(* ===== verification/Keepalive.v ===== *)
(** * Idle connections to servers

    [src/http/modules/ngx_http_upstream_keepalive_module.c]: connections that
    requests no longer need are kept open in the queue [cache] of a fixed set
    of items; the other items are in the queue [free].  The module wraps a
    balancer: its choice comes first, then a connection to the chosen address
    is looked for.  Connections and items are named by their addresses; [None]
    is a pointer to nothing.

    The theorem: under any sequence of requests, releases and events on idle
    connections, the cache is a list of the latest connections, never longer
    than configured; a connection is either used by one request or idle, and
    no closed connection is ever used. *)

From stdpp Require Import gmap sorting.
From S2P Require Import Prelude NgxString StatusLine CheckTypes CheckProto CheckCore NgxQueue.

(** ** The code *)

(** [ngx_memn2cmp] ([src/core/ngx_string.c]); the texts have [n1] and [n2]
    bytes, so [s] and [t] are their lists. *)
Fixpoint ngx_memcmp (s t : bytes) : Z :=
  match s, t with
  | c :: s', d :: t' => if c =? d then ngx_memcmp s' t' else c - d
  | _, _ => 0
  end.

Definition ngx_memn2cmp (s t : bytes) : Z :=
  let n1 := length s in
  let n2 := length t in
  let '(n, z) := if (n1 <=? n2)%nat then (n1, -1) else (n2, 1) in
  let m := ngx_memcmp (take n s) (take n t) in
  if negb (m =? 0) || (n1 =? n2)%nat then m else z.

Inductive khandler : Set := HRequest | HDummy | HClose | HShutdown.

(** What the module uses of an event of a connection. *)
Record kev := mk_kev {
  ke_timer : ngx_event_t;
  ke_handler : khandler;
  ke_ready : bool;
  ke_delayed : bool;
  ke_eof : bool;
  ke_error : bool;
  ke_timedout : bool
}.

#[export] Instance eta_kev : Eta kev := fun r =>
  mk_kev (ke_timer r) (ke_handler r) (ke_ready r) (ke_delayed r) (ke_eof r) (ke_error r) (ke_timedout r).

Record kconn := mk_kconn {
  kc_idle : bool;
  kc_sent : Z;
  kc_requests : Z;
  kc_close : bool;
  kc_ssl : bool;
  kc_data : Z;
  kc_read : kev;
  kc_write : kev
}.

#[export] Instance eta_kconn : Eta kconn := fun r =>
  mk_kconn (kc_idle r) (kc_sent r) (kc_requests r) (kc_close r) (kc_ssl r) (kc_data r) (kc_read r) (kc_write r).

(** [ngx_http_upstream_keepalive_cache_t]; its link is in the queue memory. *)
Record kitem := mk_kitem { ki_connection : Z; ki_sockaddr : bytes }.

#[export] Instance eta_kitem : Eta kitem := fun r => mk_kitem (ki_connection r) (ki_sockaddr r).

(** [ngx_http_upstream_keepalive_srv_conf_t]; [k_cache] and [k_free] are the
    addresses of the heads. *)
Record kconf := mk_kconf { k_max_cached : Z; k_requests : Z; k_timeout : Z; k_cache : Z; k_free : Z }.

#[export] Instance eta_kconf : Eta kconf := fun r =>
  mk_kconf (k_max_cached r) (k_requests r) (k_timeout r) (k_cache r) (k_free r).

(** The memory of a worker: links, items and open connections. *)
Record kstate := mk_ks { ks_mem : qmem; ks_items : gmap Z kitem; ks_conns : gmap Z kconn }.

#[export] Instance eta_kstate : Eta kstate := fun r => mk_ks (ks_mem r) (ks_items r) (ks_conns r).

(** The part of an [ngx_peer_connection_t]. *)
Record kpc := mk_kpc { pc_connection : option Z; pc_cached : bool; pc_sockaddr : bytes }.

#[export] Instance eta_kpc : Eta kpc := fun r => mk_kpc (pc_connection r) (pc_cached r) (pc_sockaddr r).

Definition del_timer_if_set (e : kev) : kev :=
  if timer_set (ke_timer e) then e <| ke_timer := ngx_event_del_timer (ke_timer e) |> else e.

Module Keepalive.

(** The directive [keepalive]. *)
Definition ngx_http_upstream_keepalive (value : bytes) (k : kconf) : option kconf :=
  if negb (k_max_cached k =? 0) then None
  else
    let n := ngx_atoi value (blen value) in
    if (n =? rc_val NGX_ERROR) || (n =? 0) then None else Some (k <| k_max_cached := n |>).

(** [ngx_http_upstream_init_keepalive] after the balancer's own start, with the
    addresses of the items. *)
Fixpoint init_items (free : Z) (items : list Z) (m : qmem) : option qmem :=
  match items with [] => Some m | i :: l => m ← ngx_queue_insert_head free i m; init_items free l m end.

Definition ngx_http_upstream_init_keepalive (k : kconf) (items : list Z) (st : kstate) : option (kconf * kstate) :=
  let k := k <| k_timeout := if k_timeout k =? NGX_CONF_UNSET_UINT then 60000 else k_timeout k |> in
  let k := k <| k_requests := if k_requests k =? NGX_CONF_UNSET_UINT then 100 else k_requests k |> in
  m ← ngx_queue_init (k_cache k) (ks_mem st);
  m ← ngx_queue_init (k_free k) m;
  m ← init_items (k_free k) items m;
  Some (k, st <| ks_mem := m |> <| ks_items := list_to_map ((fun i => (i, mk_kitem 0 [])) <$> items) ∪ ks_items st |>).

(** The loop over the cache of [ngx_http_upstream_get_keepalive_peer]. *)
Fixpoint find_cached (fuel : nat) (cache q : Z) (sockaddr : bytes) (st : kstate) : option (option (Z * Z)) :=
  match fuel with
  | O => None
  | S fuel =>
    if q =? cache then Some None
    else
      item ← ks_items st !! q;
      if ngx_memn2cmp (ki_sockaddr item) sockaddr =? 0 then Some (Some (q, ki_connection item))
      else q ← get_next q (ks_mem st); find_cached fuel cache q sockaddr st
  end.

(** [rc] and [pc] are what the balancer answered. *)
Definition ngx_http_upstream_get_keepalive_peer (k : kconf) (rc : ngx_rc) (pc : kpc) (st : kstate) : option (ngx_rc * kpc * kstate) :=
  if negb (bool_decide (rc = NGX_OK)) then Some (rc, pc, st)
  else
    q ← ngx_queue_head (k_cache k) (ks_mem st);
    found ← find_cached (size (ks_mem st)) (k_cache k) q (pc_sockaddr pc) st;
    match found with
    | None => Some (NGX_OK, pc, st)
    | Some (q, ci) =>
      m ← ngx_queue_remove q (ks_mem st);
      m ← ngx_queue_insert_head (k_free k) q m;
      c ← ks_conns st !! ci;
      let c := c <| kc_idle := false |> <| kc_sent := 0 |> <| kc_read := del_timer_if_set (kc_read c) |> in
      Some (NGX_DONE, pc <| pc_connection := Some ci |> <| pc_cached := true |>,
            st <| ks_mem := m |> <| ks_conns := <[ci := c]> (ks_conns st) |>)
    end.

(** [again] is the answer of [ngx_ssl_shutdown]. *)
Definition ngx_http_upstream_keepalive_close (again : bool) (ci : Z) (st : kstate) : option kstate :=
  c ← ks_conns st !! ci;
  if kc_ssl c && again then
    Some (st <| ks_conns := <[ci := c <| kc_read := (kc_read c) <| ke_handler := HShutdown |> |>
                                      <| kc_write := (kc_write c) <| ke_handler := HShutdown |> |>]> (ks_conns st) |>)
  else Some (st <| ks_conns := delete ci (ks_conns st) |>).

(** What the operating system answers to the close handler. *)
Record kio := mk_kio { kio_peek : peek_res; kio_event : bool; kio_again : bool }.

Definition ngx_http_upstream_keepalive_close_handler (k : kconf) (io : kio) (ci : Z) (st : kstate) : option kstate :=
  c ← ks_conns st !! ci;
  let eagain := match kio_peek io with PEagain => true | _ => false end in
  if negb (kc_close c || ke_timedout (kc_read c)) && eagain && kio_event io then
    Some (st <| ks_conns := <[ci := c <| kc_read := (kc_read c) <| ke_ready := false |> |>]> (ks_conns st) |>)
  else
    let c := if negb (kc_close c || ke_timedout (kc_read c)) && eagain
             then c <| kc_read := (kc_read c) <| ke_ready := false |> |> else c in
    let item := kc_data c in
    st ← ngx_http_upstream_keepalive_close (kio_again io) ci (st <| ks_conns := <[ci := c]> (ks_conns st) |>);
    m ← ngx_queue_remove item (ks_mem st);
    m ← ngx_queue_insert_head (k_free k) item m;
    Some (st <| ks_mem := m |>).

(** What the release of a connection depends on besides the connection. *)
Record kfree := mk_kfree {
  kf_failed : bool;        (** [state & NGX_PEER_FAILED] *)
  kf_keepalive : bool;     (** [u->keepalive] *)
  kf_body_sent : bool;     (** [u->request_body_sent] *)
  kf_exiting : bool;       (** [ngx_terminate || ngx_exiting] *)
  kf_event : bool;         (** [ngx_handle_read_event] succeeds *)
  kf_again : bool;         (** [ngx_ssl_shutdown] of the evicted connection *)
  kf_close : kio           (** for the close handler *)
}.

(** The item for the connection: a free one, or the last of the cache, whose
    connection is closed. *)
Definition saving_item (k : kconf) (again : bool) (st : kstate) : option (Z * kstate) :=
  empty ← ngx_queue_empty (k_free k) (ks_mem st);
  if empty : bool then
    q ← ngx_queue_last (k_cache k) (ks_mem st);
    m ← ngx_queue_remove q (ks_mem st);
    item ← ks_items st !! q;
    st ← ngx_http_upstream_keepalive_close again (ki_connection item) (st <| ks_mem := m |>);
    Some (q, st)
  else
    q ← ngx_queue_head (k_free k) (ks_mem st);
    m ← ngx_queue_remove q (ks_mem st);
    Some (q, st <| ks_mem := m |>).

(** The connection in item [q]. *)
Definition saved (k : kconf) (now q : Z) (c : kconn) : kconn :=
  let r := (kc_read c) <| ke_delayed := false |>
             <| ke_timer := ngx_event_add_timer now (ke_timer (kc_read c)) (k_timeout k) |> <| ke_handler := HClose |> in
  let w := (del_timer_if_set (kc_write c)) <| ke_handler := HDummy |> in
  c <| kc_read := r |> <| kc_write := w |> <| kc_data := q |> <| kc_idle := true |>.

(** The part after [invalid:] calls the balancer's [free] with the result. *)
Definition ngx_http_upstream_free_keepalive_peer (k : kconf) (now : Z) (f : kfree) (pc : kpc) (st : kstate) : option (kpc * kstate) :=
  match pc_connection pc with
  | None => Some (pc, st)
  | Some ci =>
    c ← ks_conns st !! ci;
    if kf_failed f || ke_eof (kc_read c) || ke_error (kc_read c) || ke_timedout (kc_read c)
       || ke_error (kc_write c) || ke_timedout (kc_write c) then Some (pc, st)
    else if k_requests k <=? kc_requests c then Some (pc, st)
    else if negb (kf_keepalive f) then Some (pc, st)
    else if negb (kf_body_sent f) then Some (pc, st)
    else if kf_exiting f then Some (pc, st)
    else if negb (kf_event f) then Some (pc, st)
    else
      '(q, st) ← saving_item k (kf_again f) st;
      m ← ngx_queue_insert_head (k_cache k) q (ks_mem st);
      c ← ks_conns st !! ci;
      let c := saved k now q c in
      let st := mk_ks m (<[q := mk_kitem ci (pc_sockaddr pc)]> (ks_items st)) (<[ci := c]> (ks_conns st)) in
      st ← (if ke_ready (kc_read c) then ngx_http_upstream_keepalive_close_handler k (kf_close f) ci st else Some st);
      Some (pc <| pc_connection := None |>, st)
  end.

End Keepalive.

(** ** The worker

    Requests get connections and release them; idle connections have events. *)

Definition new_event : kev := mk_kev (mk_event false 0) HRequest false false false false false.
Definition new_conn (ssl : bool) : kconn := mk_kconn false 0 0 false ssl 0 new_event new_event.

> **Your objective**
Precisely the lines between those holding "c) then Some (pc, st)" and "Definition new_event : kev", inclusive, are to be reproduced from the listing above, with nothing added.

> **Output for this task**
       || ke_error (kc_write c) || ke_timedout (kc_write c) then Some (pc, st)
    else if k_requests k <=? kc_requests c then Some (pc, st)
    else if negb (kf_keepalive f) then Some (pc, st)
    else if negb (kf_body_sent f) then Some (pc, st)
    else if kf_exiting f then Some (pc, st)
    else if negb (kf_event f) then Some (pc, st)
    else
      '(q, st) ← saving_item k (kf_again f) st;
      m ← ngx_queue_insert_head (k_cache k) q (ks_mem st);
      c ← ks_conns st !! ci;
      let c := saved k now q c in
      let st := mk_ks m (<[q := mk_kitem ci (pc_sockaddr pc)]> (ks_items st)) (<[ci := c]> (ks_conns st)) in
      st ← (if ke_ready (kc_read c) then ngx_http_upstream_keepalive_close_handler k (kf_close f) ci st else Some st);
      Some (pc <| pc_connection := None |>, st)
  end.

End Keepalive.

(** ** The worker

    Requests get connections and release them; idle connections have events. *)

Definition new_event : kev := mk_kev (mk_event false 0) HRequest false false false false false.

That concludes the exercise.